Open-Ended Questions: Definition, Examples, Types, and How to Ask Them

A researcher runs 22 interviews for a community health study. Each transcript is 40 pages of responses. Weeks of work, and when she sits down to code the data, she finds the same pattern in every transcript — long answers, no specifics, nothing codable into themes. The problem wasn't the people being interviewed. It was the question. "What do you think about your health?" was too broad to produce anything useful. A different question — "Describe a moment this week when your health affected what you could do" — would have produced paragraphs she could have actually used.

This is The Vague Question Problem — when open-ended questions are too general to produce useful answers. Teams often assume asking more open-ended questions means getting richer data. It doesn't. What matters is whether each question is specific enough to produce a specific answer. Vague questions get one-word replies or long meandering responses that say nothing. Specific questions get paragraphs worth reading.

Last updated: April 2026

This is the broad educational page in a four-page cluster on open-ended question work. For survey-specific templates and writing rules, see open-ended survey questions. For the comparison with closed-ended, see open-ended vs closed-ended questions. For analyzing open-ended responses at scale, see how to analyze open-ended survey responses.
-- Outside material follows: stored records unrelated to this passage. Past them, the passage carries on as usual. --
Lemma parse_event_fields_first before c record :
  cache_holds before c ->
  fst (parse_event_fields info maps c record) = decode_first before record /\
  cache_holds (before ++ [record]) (snd (parse_event_fields info maps c record)).
Proof.
  intros Hc. pose proof (schema_found before c record Hc) as Hs. unfold parse_event_fields, decode_first.
  assert (exists c', map_cache c' = map_cache c /\
      (forall key, cache c' !! key = if decide (er_key record = key) then schema_used before record else cache c !! key) /\
      match cache c !! er_key record with
      | Some schema => Some (schema, c)
      | None => match build_schema info record with
                | Some schema => Some (schema, mkSchemaCache (<[er_key record := schema]> (cache c)) (map_cache c))
                | None => None
                end
      end = (s ← schema_used before record; Some (s, c')) /\
      (schema_used before record = None -> c' = c)) as (c' & Hm & Hk & -> & Hnone).
  { rewrite <- Hs. destruct (cache c !! er_key record) as [s|] eqn:E.
    { exists c. split_and!; try done. intros key. case_decide; by subst. }
    destruct (build_schema info record) as [s|]; [|exists c; split_and!; try done; intros key; case_decide; by subst].
    eexists. split_and!; [| |reflexivity|done]; [done|]. intros key. cbn. case_decide as Ek.
    - subst. by rewrite lookup_insert_eq.
    - by rewrite lookup_insert_ne. }
  destruct (schema_used before record) as [s|] eqn:Es; cbn [mbind option_bind].
  - destruct (apply_map_values_spec c' record (props s) (parse_values s (er_data record))) as (Hf & Hc' & Hn).
    { apply parse_props_length. }
    assert (forall n, map_for c' record n = map_used before record n) as Hu.
    { intros n. unfold map_for, map_used. by rewrite Hm, (proj2 Hc), first_of_snoc. }
    destruct (apply_map_values maps c' record _ _) as [fs c'']. cbn [fst snd] in *. split.
    + rewrite Hf. f_equal. apply zip_with_ext; [|done..]. intros q g. by destruct (pm_map_name q); rewrite ?Hu.
    + split; intros k; [by rewrite Hc', Hk, cached_schemas, Es, (proj1 Hc)|].
      rewrite Hn, (cached_maps _ c) by done. unfold names_asked, map_for. by rewrite Es, Hm.
  - split; [done|]. split; intros k; [by rewrite cached_schemas, Es, <- (proj1 Hc), <- Hk, (Hnone eq_refl)|].
    rewrite (cached_maps _ c) by done. unfold names_asked. rewrite Es. case_decide; [set_solver|done].
Qed.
Open-Ended Questions Guide

Open-ended questions — the specific ones produce answers worth reading

Open-ended questions let people answer in their own words. Vague ones get "it was good." Specific ones get paragraphs that explain reasoning, surface barriers, and carry stories worth sharing. This guide shows you 30+ examples across six contexts, five types, and how to write ones that actually work.

Ownable Concept
The Vague Question Problem
When open-ended questions are too general to produce useful answers. Teams often assume asking more open-ended questions means getting richer data. It doesn't. What matters is whether each question is specific enough to produce a specific answer. Vague questions get one-word replies or long meandering responses that say nothing. Specific questions get paragraphs worth reading.
30+
example questions in this guide
6
contexts — far beyond surveys
5
types — each for a different answer
3
moves that make any question work
Six contexts, one rule
Open-ended questions show up everywhere — here's one per context

Research, classrooms, workplaces, feedback, coaching, everyday conversations. Same principle every time: specific questions produce specific answers.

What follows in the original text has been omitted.